For the the 4th question raised in the last thread, I have found the answer in the manual. One can seperately calculate the "device_configuration.update()", "DynamicalMatrix", "HamiltonianDerivatives" and saved in seperate *nc files, then read them in at the step of IETS calcuation as follows.

Code
device_configuration = nlread('filename-dc.nc', DeviceConfiguration)[0]

dynamical_matrix = nlread('filename-dm.nc', DynamicalMatrix)[0]

hamiltonian_derivatives = nlread('filename-hd.nc', HamiltonianDerivatives)[0]

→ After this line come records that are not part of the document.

(* ===== verification/_CoqProject ===== *)
-Q . S2P
Prelude.v
F32.v
Text.v
F64.v
Paths.v
Http.v
Middleware.v
KvCache.v
RadixCache.v
Model.v
SpecDecode.v
SpecDecodeTree.v
Scheduler.v
PdScheduler.v
Engine.v
SchedulerEngine.v
Resilience.v
ControlPlane.v
LlmRouter.v
Autoscaler.v
Supervisor.v
InferenceGateway.v
Metrics.v
Health.v
Memory.v
Docs.v
OpenAi.v
OpenAiHttp.v
Compress.v
Validate.v
Errors.v
HttpRouter.v
RateLimit.v
Coalesce.v
Batching.v
Dag.v
CronScheduler.v
StaticFiles.v
ReverseGateway.v
Serve.v
Server.v
Connections.v
Xml.v
Migrations.v
Crud.v
Query.v
Workers.v
Forms.v
OpenApi.v
NativeApp.v
NativeHandler.v
NativeRun.v
Requests.v
Adapters.v
Background.v
GilPool.v
Diagnostics.v
Mail.v
GenClient.v
Database.v
DbBridge.v
WebSockets.v
Profile.v
CommandLine.v
FrontEnds.v
PyTypes.v
Lemma filter_fmap {A B} (f : A → B) (P : B → Prop) `{!∀ x, Decision (P x)} (l : list A) :
  filter P (f <$> l) = f <$> filter (λ a, P (f a)) l.
Proof.
  induction l as [|x l IH]; [done|]. csimpl. rewrite !filter_cons.
  case_decide; csimpl; by rewrite IH.
Qed.

Lemma filter_all {A} (P : A → Prop) `{!∀ x, Decision (P x)} (l : list A) :
  (∀ x, x ∈ l → P x) → filter P l = l.
Proof.
  induction l as [|x l IH]; intros HP; [done|]. rewrite filter_cons, IH by set_solver.
  rewrite decide_True; set_solver.
Qed.

Lemma filter_none {A} (P : A → Prop) `{!∀ x, Decision (P x)} (l : list A) :
  (∀ x, x ∈ l → ¬ P x) → filter P l = [].
Proof.
  induction l as [|x l IH]; intros HP; [done|]. rewrite filter_cons, decide_False by (apply HP; left).
  apply IH. intros y Hy. apply HP. by right.
Qed.

Lemma Forall_filter {A} (P Q : A → Prop) `{!∀ x, Decision (P x)} l :
  Forall Q l → Forall Q (filter P l).
Proof. rewrite !Forall_forall. intros HQ x [_ Hx]%list_elem_of_filter. auto. Qed.

Lemma sublist_length_eq {A} (k l : list A) :
  k `sublist_of` l → length l ≤ length k → k = l.
Proof.
  induction 1 as [|x k l Hsub IH|x k l Hsub IH]; simpl; intros Hl; [done|..].
  - f_equal. apply IH. lia.
  - apply sublist_length in Hsub. lia.
Qed.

inelastic_transmission_spectrum = InelasticTransmissionSpectrum(
configuration=device_configuration,
dynamical_matrix=dynamical_matrix,
hamiltonian_derivatives=hamiltonian_derivatives,
energies=numpy.linspace(0, 0, 1)*eV,
kpoints=MonkhorstPackGrid(1, 1),
qpoints=MonkhorstPackGrid(1, 1),
method=XLOE,
)
nlsave('filename-IETS.nc', inelastic_transmission_spectrum)

With best regards,

/Guangping

47
Dear Anders,

Thanks for your reply.

I will read it carefully, and try to understand the process of calculation IETS in ATK.

With best regards,

Guangping

Dear Anders,

I have followed the tutorial, but still have some questions on the calculation of IETS in ATK.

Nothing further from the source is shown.